Oleh: Dita Puspita, S.Pd (Komunitas Setajam Pena)
Rasa-rasanya belenggu impor masih terus menjerat Indonesia. Terlebih lagi dimasa pandemi seperti ini, langkah untuk melakukan impor barang dari luar negeri ke Indonesia semakin tak terelakkan. Apalagi Indonesia menjadi importir pangan untuk sejumlah komoditi.
Dilansir CNBC Indonesia (31/05/2020), Kementerian Koordinator Maritim dan Investasi (Kemenko Marves) mengatakan, terjadi kenaikan kebutuhan garam di 2020, yang tadinya hanya berkisar 3 juta - 4,2 juta ton kini menjadi 4,5 juta ton.
Begitu pula Kementerian Perdagangan juga menyampaikan, telah melakukan relaksasi impor sementara untuk bawang putih dan bawang bombai. Direktur Jenderal Perdagangan Luar Negeri Indrasari Wisnu Wardhana mencatat, impor bawang putih yang sudah masuk ke tanah air tanpa Persetujuan Impor (PI) mencapai 28 ribu ton (katadata.co.id, 23/04/2020).
Jika melihat angka impor terhadap bahan pangan yang mengalami kenaikan yang cukup signifikan, ditambah dengan kemudahan masuknya bawang putih tanpa persetujuan memperlihatkan bahwa tidak ada kebijakan terintegrasi dalam memenuhi kebutuhan rakyat. Sementara itu, Kementerian Pertanian (Kementan) meminta masyarakat untuk mengkonsumsi produk sayur-sayuran lokal. Sebab, produksi sayuran dalam negeri disebut memenuhi kebutuhan masyarakat saat ini. Jenderal Hortikultura Kementan Prihasto Setyanto mengatakan, beberapa jenis sayuran yang produksinya melimpah adalah selada, bayam, kangkung, kubis, wortel.

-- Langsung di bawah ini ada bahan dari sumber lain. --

(** * mtkclient, [Library/utils.py]: the ELF address resolver and the
      UART-safe offset synthesizer ([ELF] and [Patchtools]).

    Python integers are unbounded, so addresses and divisors are [Z];
    [bytes] objects are lists of [byte]; a raised exception is an explicit
    [Raise] outcome; text written by [print] is collected in a log. *)

From Stdlib Require Import ZArith List Bool String Ascii Strings.Byte Lia.
From Stdlib Require Import HexadecimalString DecimalString.
Import ListNotations.
Open Scope Z_scope.

(** ** Python values and outcomes *)

Definition bytes := list byte.

Inductive exn : Type :=
| StructError   (* struct.error: argument out of range, wrong buffer size *)
| IndexError.   (* index out of range *)

(** What a call does: it returns a value, raises, or (in a fuelled loop
    only) is cut off before it finishes. *)
Inductive result (A : Type) : Type :=
| Ok (a : A)
| Raise (e : exn)
| OutOfFuel.
Arguments Ok {A} a.
Arguments Raise {A} e.
Arguments OutOfFuel {A}.

Definition bind {A B} (m : result A) (k : A -> result B) : result B :=
  match m with
  | Ok a => k a
  | Raise e => Raise e
  | OutOfFuel => OutOfFuel
  end.

Notation "x <- m ;; k" := (bind m (fun x => k))
  (at level 61, m at next level, right associativity).

Fixpoint bytes_eqb (a b : bytes) : bool :=
  match a, b with
  | [], [] => true
  | x :: a', y :: b' => Byte.eqb x y && bytes_eqb a' b'
  | _, _ => false
  end.

(** [data[a:b]] for indices [0 <= a]; Python clamps a slice to the buffer. *)
Definition slice (a b : nat) (data : bytes) : bytes :=
  firstn (b - a) (skipn a data).

(** ** The [struct] module, little-endian standard sizes *)
Module Struct.

Definition byte_of_Z (z : Z) : byte :=
  match Byte.of_N (Z.to_N (z mod 256)) with
  | Some b => b
  | None => x00
  end.

Definition Z_of_byte (b : byte) : Z := Z.of_N (Byte.to_N b).

Fixpoint le_bytes (n : nat) (v : Z) : bytes :=
  match n with
  | O => []
  | S n' => byte_of_Z v :: le_bytes n' (v / 256)
  end.

Fixpoint le_value (data : bytes) : Z :=
  match data with
  | [] => 0
  | b :: rest => Z_of_byte b + 256 * le_value rest
  end.

(** [struct.pack("<I", v)] and [struct.pack("<H", v)]: an argument outside
    the unsigned range of the format raises [struct.error]. *)
Definition pack_uint (n : nat) (v : Z) : result bytes :=
  if (0 <=? v) && (v <? 2 ^ (8 * Z.of_nat n)) then Ok (le_bytes n v)
  else Raise StructError.

Definition pack_I : Z -> result bytes := pack_uint 4.
Definition pack_H : Z -> result bytes := pack_uint 2.

(** [struct.unpack("<...", dat)] for a format of unsigned fields, given by
    their widths in bytes: the buffer must have exactly the size of the
    format. *)
Fixpoint fields (widths : list nat) (dat : bytes) : list Z :=
  match widths with
  | [] => []
  | w :: ws => le_value (firstn w dat) :: fields ws (skipn w dat)
  end.

Definition calcsize (widths : list nat) : nat := list_sum widths.

Definition unpack (widths : list nat) (dat : bytes) : result (list Z) :=
  if Nat.eqb (List.length dat) (calcsize widths) then Ok (fields widths dat)
  else Raise StructError.

End Struct.

(** ** [class Patchtools] *)
Module Patchtools.

(** The list [badchars] local to [has_bad_uart_chars]: seven one-byte
    [bytes] objects. *)
Definition badchars : list bytes :=
  [[x00]; [x0a]; [x0d]; [x08]; [x7f]; [x20]; [x09]].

Indonesia sepertinya memang sudah terbiasa dengan impor komoditas pangan, setidaknya ada 29 komoditas pangan dari berbagai negara. Apalagi dimasa pandemi ini ternyata tidak berpengaruh pada impor bahan pangan dari luar negeri. Dengan alasan lonjakan impor disaat wabah produksi lokal mengalami penurunan dan juga pelonggaran syarat impor kementrian perdagangan dan pertanian berbeda sikap di masa wabah. Maka jika pemerintah masih menggantungkan impor bahan pangan, ketahanan pangan nasional hanya angan belaka. Padahal Kementan menginginkan Indonesia meningkatkan produksi ekspor ketimbang impor, sedangkan Kemendag justru menderaskan impor untuk kebutuhan pangan.

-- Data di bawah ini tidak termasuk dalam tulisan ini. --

Lemma requestConfig_run (σ : gmap positive cell) (config : positive)
  (c : IHttpConfig) (d : gmap string prim)
  (operationSpecificConfig : RequestPreferences) :
  σ !! config = Some (ConfigObject c) ->
  σ !! mock c = Some (Dictionary d) ->
  let σ1 := <[fresh (dom σ) :=
                Dictionary (preferences_object operationSpecificConfig)]> σ in
  let σ2 := <[fresh (dom σ1) :=
                Dictionary (merged d (preferences_object operationSpecificConfig))]>
              σ1 in
  requestConfig config operationSpecificConfig σ =
    Some (fresh (dom σ2),
          <[fresh (dom σ2) := ConfigObject (with_mock c (fresh (dom σ1)))]> σ2).
Proof.
  intros Hc Hm σ1 σ2. unfold requestConfig, bindS, alloc, read_config.
  fold σ1.
  assert (config <> fresh (dom σ)) as Hcl by (apply fresh_ne; rewrite Hc; eauto).
  assert (mock c <> fresh (dom σ)) as Hml by (apply fresh_ne; rewrite Hm; eauto).
  assert (σ1 !! config = Some (ConfigObject c)) as ->
    by (subst σ1; now rewrite lookup_insert_ne).
  rewrite (merge_run σ1 (mock c) (fresh (dom σ)) d
             (preferences_object operationSpecificConfig)).
  - reflexivity.
  - subst σ1. now rewrite lookup_insert_ne.
  - subst σ1. now rewrite lookup_insert_eq.
Qed.

(** A reader of the baseline sees the same in a store that keeps the
    objects of the first. *)
Lemma observe_frame (σ σ' : gmap positive cell) (config : positive)
  (c : IHttpConfig) (d : gmap string prim) :
  σ !! config = Some (ConfigObject c) ->
  σ !! mock c = Some (Dictionary d) ->
  (forall l, is_Some (σ !! l) -> σ' !! l = σ !! l) ->
  observe config σ' = observe config σ.
Proof.
  intros Hc Hm Hframe. unfold observe.
  rewrite (Hframe config) by (rewrite Hc; eauto). rewrite Hc.
  rewrite (Hframe (mock c)) by (rewrite Hm; eauto). reflexivity.
Qed.

(** The run of [requestConfig]: two new objects, and the objects of the
    store kept as they were. *)
Lemma requestConfig_frame (σ : gmap positive cell)
  (config : positive) (c : IHttpConfig) (d : gmap string prim)
  (operationSpecificConfig : RequestPreferences) :
  σ !! config = Some (ConfigObject c) ->
  σ !! mock c = Some (Dictionary d) ->
  exists config' m' σ',
    requestConfig config operationSpecificConfig σ = Some (config', σ') /\
    (forall l, is_Some (σ !! l) -> σ' !! l = σ !! l) /\
    σ !! config' = None /\ σ !! m' = None /\
    σ' !! config' = Some (ConfigObject (with_mock c m')) /\
    σ' !! m' =
      Some (Dictionary (merged d (preferences_object operationSpecificConfig))).
Proof.
  intros Hc Hm.
  pose proof (requestConfig_run σ config c d operationSpecificConfig Hc Hm) as Hrun.
  cbv zeta in Hrun.
  set (l1 := fresh (dom σ)) in *.
  set (σ1 := <[l1 := Dictionary (preferences_object operationSpecificConfig)]> σ) in *.
  set (l2 := fresh (dom σ1)) in *.
  set (σ2 := <[l2 := Dictionary (merged d (preferences_object operationSpecificConfig))]> σ1) in *.
  set (l3 := fresh (dom σ2)) in *.
  assert (σ !! l1 = None) as H1 by apply fresh_lookup_None.
  assert (σ1 !! l2 = None) as H2 by apply fresh_lookup_None.
  assert (σ2 !! l3 = None) as H3 by apply fresh_lookup_None.
  assert (l2 <> l1) as H21.
  { intros E. rewrite E in H2. subst σ1. now rewrite lookup_insert_eq in H2. }
  assert (σ !! l2 = None) as H2'.
  { subst σ1. now rewrite lookup_insert_ne in H2. }
  assert (l3 <> l2) as H32.
  { intros E. rewrite E in H3. subst σ2. now rewrite lookup_insert_eq in H3. }
  assert (σ1 !! l3 = None) as H3'.
  { subst σ2. now rewrite lookup_insert_ne in H3. }
  assert (l3 <> l1) as H31.
  { intros E. rewrite E in H3'. subst σ1. now rewrite lookup_insert_eq in H3'. }
  assert (σ !! l3 = None) as H3''.
  { subst σ1. now rewrite lookup_insert_ne in H3'. }
  exists l3, l2, (<[l3 := ConfigObject (with_mock c l2)]> σ2).
  split; [exact Hrun|]. split.
  { intros l [x Hl]. subst σ2 σ1. rewrite !lookup_insert_ne; congruence. }
  split; [exact H3''|]. split; [exact H2'|]. split.
  - apply lookup_insert_eq.
  - subst σ2. rewrite lookup_insert_ne by congruence. apply lookup_insert_eq.
Qed.

(** C9. Building the configuration of a request from the baseline and the
    preferences leaves every object of the store as it was, in particular
    the baseline configuration object and its [mock] object: a reader of
    the baseline sees the same before and after.  The merged configuration
    and its [mock] object are new objects. *)
Theorem requestConfig_preserves_baseline (σ : gmap positive cell)
  (config : positive) (c : IHttpConfig) (d : gmap string prim)
  (operationSpecificConfig : RequestPreferences) :
  σ !! config = Some (ConfigObject c) ->
  σ !! mock c = Some (Dictionary d) ->
  exists config' m' σ',
    requestConfig config operationSpecificConfig σ = Some (config', σ') /\
    (forall l, is_Some (σ !! l) -> σ' !! l = σ !! l) /\
    observe config σ' = observe config σ /\
    σ' !! config = Some (ConfigObject c) /\
    σ' !! mock c = Some (Dictionary d) /\
    σ !! config' = None /\ σ !! m' = None /\
    σ' !! config' = Some (ConfigObject (with_mock c m')) /\
    σ' !! m' =
      Some (Dictionary (merged d (preferences_object operationSpecificConfig))).
Proof.
  intros Hc Hm.
  destruct (requestConfig_frame σ config c d operationSpecificConfig Hc Hm)
    as (config' & m' & σ' & Hrun & Hframe & Hfc & Hfm & Hc' & Hm').
  exists config', m', σ'.
  split; [exact Hrun|]. split; [exact Hframe|]. split.
  { exact (observe_frame σ σ' config c d Hc Hm Hframe). }
  split.
  { rewrite (Hframe config) by (rewrite Hc; eauto). exact Hc. }
  split.
  { rewrite (Hframe (mock c)) by (rewrite Hm; eauto). exact Hm. }
  auto.
Qed.

Lemma requestConfig_preserves_baseline_witness :
  main_store !! 1%positive = Some (ConfigObject lenient) /\
  main_store !! mock lenient = Some (Dictionary {[ "dynamic" := PBool false ]}) /\
  exists config' m' σ',
    requestConfig 1 prefer_code_200 main_store = Some (config', σ') /\
    observe 1 σ' = observe 1 main_store /\
    σ' !! m' = Some (Dictionary (merged {[ "dynamic" := PBool false ]}
                                        (preferences_object prefer_code_200))).
Proof.
  split; [reflexivity|]. split; [reflexivity|].
  destruct (requestConfig_preserves_baseline main_store 1 lenient
              {[ "dynamic" := PBool false ]} prefer_code_200 eq_refl eq_refl)
    as (config' & m' & σ' & Hrun & _ & Hobs & _ & _ & _ & _ & _ & Hm').
  exists config', m', σ'. auto.
Defined.

(** The members of the merged [mock] object of the sample request. *)
Example merged_sample :
  merged {[ "dynamic" := PBool false ]} (preferences_object prefer_code_200)
  = {[ "dynamic" := PBool false; "code" := PNum 200;
       "exampleKey" := PUndefined ]}.
Proof. vm_compute. reflexivity. Qed.

(** ** The merged configuration *)

Lemma prim_eq_eq (a b : prim) : prim_eq a b = true -> a = b.
Proof.
  destruct a, b; cbn; try discriminate; intros H; try reflexivity.
  - apply Bool.eqb_prop in H. now subst.
  - apply Z.eqb_eq in H. now subst.
  - apply String.eqb_eq in H. now subst.
Qed.

Lemma assignMergeValue_lookup (object : gmap string prim) (key : string)
  (v : prim) (j : string) :
  assignMergeValue object key v !! j =
    if decide (j = key) then merged_member (object !! key) (Some v)
    else object !! j.
Proof.
  unfold assignMergeValue.
  destruct (decide (j = key)) as [->|Hne].
  - destruct v; cbn [merged_member].
    + destruct (object !! key) eqn:E; [exact E | apply lookup_insert_eq].
    + destruct (prim_eq _ _) eqn:E; [|apply lookup_insert_eq].
      apply prim_eq_eq in E. destruct (object !! key); cbn in E; congruence.
    + destruct (prim_eq _ _) eqn:E; [|apply lookup_insert_eq].
      apply prim_eq_eq in E. destruct (object !! key); cbn in E; congruence.
    + destruct (prim_eq _ _) eqn:E; [|apply lookup_insert_eq].
      apply prim_eq_eq in E. destruct (object !! key); cbn in E; congruence.
  - destruct v.
    + destruct (object !! key); [reflexivity | now apply lookup_insert_ne].
    + destruct (prim_eq _ _); [reflexivity | now apply lookup_insert_ne].
    + destruct (prim_eq _ _); [reflexivity | now apply lookup_insert_ne].
    + destruct (prim_eq _ _); [reflexivity | now apply lookup_insert_ne].
Qed.

Lemma merged_member_absent (baseline : option prim) :
  merged_member baseline None = baseline.
Proof. reflexivity. Qed.

(** [_.merge(object, source)], key by key *)
Lemma lodash_merge_lookup (object source : gmap string prim) (j : string) :
  map_fold (fun key v acc => assignMergeValue acc key v) object source !! j
  = merged_member (object !! j) (source !! j).
Proof.
  revert j.
  apply (map_fold_weak_ind
           (fun r m => forall j, r !! j = merged_member (object !! j) (m !! j))).
  - intros j. now rewrite lookup_empty.
  - intros i x m r Hi IH j. rewrite assignMergeValue_lookup.
    destruct (decide (j = i)) as [->|Hne].
    + rewrite IH, Hi, merged_member_absent. now rewrite lookup_insert_eq.
    + rewrite IH. now rewrite lookup_insert_ne.
Qed.

Lemma merged_lookup (d p : gmap string prim) (j : string) :
  merged d p !! j = merged_member (d !! j) (p !! j).
Proof.
  unfold merged. rewrite !lodash_merge_lookup, lookup_empty.
  destruct (d !! j) as [[]|]; reflexivity.
Qed.

(** X10. The configuration of a request has the flags of the baseline, and
    its [mock] object is the [mock] object of the baseline in which every
    preference that is defined replaces the member of the same name; a
    preference that is absent leaves the member of the baseline (or gives
    the key the value [undefined] when the baseline has none), and the
    members the preferences do not name are those of the baseline. *)
Theorem requestConfig_mock_members (σ : gmap positive cell)
  (config : positive) (c : IHttpConfig) (d : gmap string prim)
  (operationSpecificConfig : RequestPreferences) :
  σ !! config = Some (ConfigObject c) ->
  σ !! mock c = Some (Dictionary d) ->
  exists config' m' σ' members,
    requestConfig config operationSpecificConfig σ = Some (config', σ') /\
    σ' !! config' = Some (ConfigObject (with_mock c m')) /\
    errors (with_mock c m') = errors c /\
    σ' !! m' = Some (Dictionary members) /\
    (forall n, pref_code operationSpecificConfig = Some n ->
               members !! "code" = Some (PNum n)) /\
    (forall s, pref_exampleKey operationSpecificConfig = Some s ->
               members !! "exampleKey" = Some (PStr s)) /\
    (forall b, pref_dynamic operationSpecificConfig = Some b ->
               members !! "dynamic" = Some (PBool b)) /\
    (pref_code operationSpecificConfig = None ->
     members !! "code" = Some (default PUndefined (d !! "code"))) /\
    (pref_exampleKey operationSpecificConfig = None ->
     members !! "exampleKey" = Some (default PUndefined (d !! "exampleKey"))) /\
    (pref_dynamic operationSpecificConfig = None ->
     members !! "dynamic" = Some (default PUndefined (d !! "dynamic"))) /\
    (forall k, k <> "code" -> k <> "exampleKey" -> k <> "dynamic" ->
               members !! k = d !! k).
Proof.
  intros Hc Hm.
  destruct (requestConfig_frame σ config c d operationSpecificConfig Hc Hm)
    as (config' & m' & σ' & Hrun & _ & _ & _ & Hc' & Hm').
  exists config', m', σ',
    (merged d (preferences_object operationSpecificConfig)).
  split; [exact Hrun|]. split; [exact Hc'|]. split; [reflexivity|].
  split; [exact Hm'|].
  destruct operationSpecificConfig as [pc pe pd].
  cbn [pref_code pref_exampleKey pref_dynamic].
  repeat split.
  - intros n ->. rewrite merged_lookup. unfold preferences_object.
    cbn [pref_code]. now simplify_map_eq.
  - intros s ->. rewrite merged_lookup. unfold preferences_object.
    cbn [pref_exampleKey]. now simplify_map_eq.
  - intros b ->. rewrite merged_lookup. unfold preferences_object.
    cbn [pref_dynamic]. now simplify_map_eq.
  - intros ->. rewrite merged_lookup. unfold preferences_object.
    cbn [pref_code]. simplify_map_eq. cbn [merged_member].
    destruct (d !! "code"); reflexivity.
  - intros ->. rewrite merged_lookup. unfold preferences_object.
    cbn [pref_exampleKey]. simplify_map_eq. cbn [merged_member].
    destruct (d !! "exampleKey"); reflexivity.
  - intros ->. rewrite merged_lookup. unfold preferences_object.
    cbn [pref_dynamic]. simplify_map_eq. cbn [merged_member].
    destruct (d !! "dynamic"); reflexivity.
  - intros k H1 H2 H3. rewrite merged_lookup. unfold preferences_object.
    now simplify_map_eq.
Qed.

Sudah selayaknya pemerintah melakukan upaya untuk meningkatan kualitas dan produktivitas pertanian dalam negeri agar tidak kalah saing dengan luar negeri. Kegiatan ekspor akan sia sia jika impor pangan lebih besar. Gencarnya pemerintah melakukan impor ditengah pandemi seolah menunjukkan bahwa pemerintah mempertimbangkan perekonomian masyarakat dalam negeri. Padahal bencana kelaparan yang melanda lebih mengkhawatirkan dibanding perang fisik. Ketahanan pangan akan terwujud jika menerapkan produksi, konsumsi dan distribusi dalam negeri yang berkelanjutan.
Dalam hal ekspor-impor di dalam Islam, maka negara akan berpikir dan mempertimbangkan apakah perlu untuk melakukannya dengan melihat kebutuhan pangan negara. Ekspor akan dilakukan jika memang negara mengalami surplus bahan pangan, sedangkan impor berkaitan dengan perdagangan luar negeri.
Sudah menjadi tanggungjawab negara untuk memenuhi kebutuhan pangan rakyat, mencukupi secara merata dan harga yang terjangkau. Indonesia dengan tanah yang subur dan luas sejatinya merupakan modal utama terwujudnya pemenuhan kebutuhan pangan. Apalagi ketika dimasa wabah tidak akan khawatir dengan ketahanan pangan karna tidak bergantung pada kegiatan impor luar negeri. Wallahua'lam bishowab.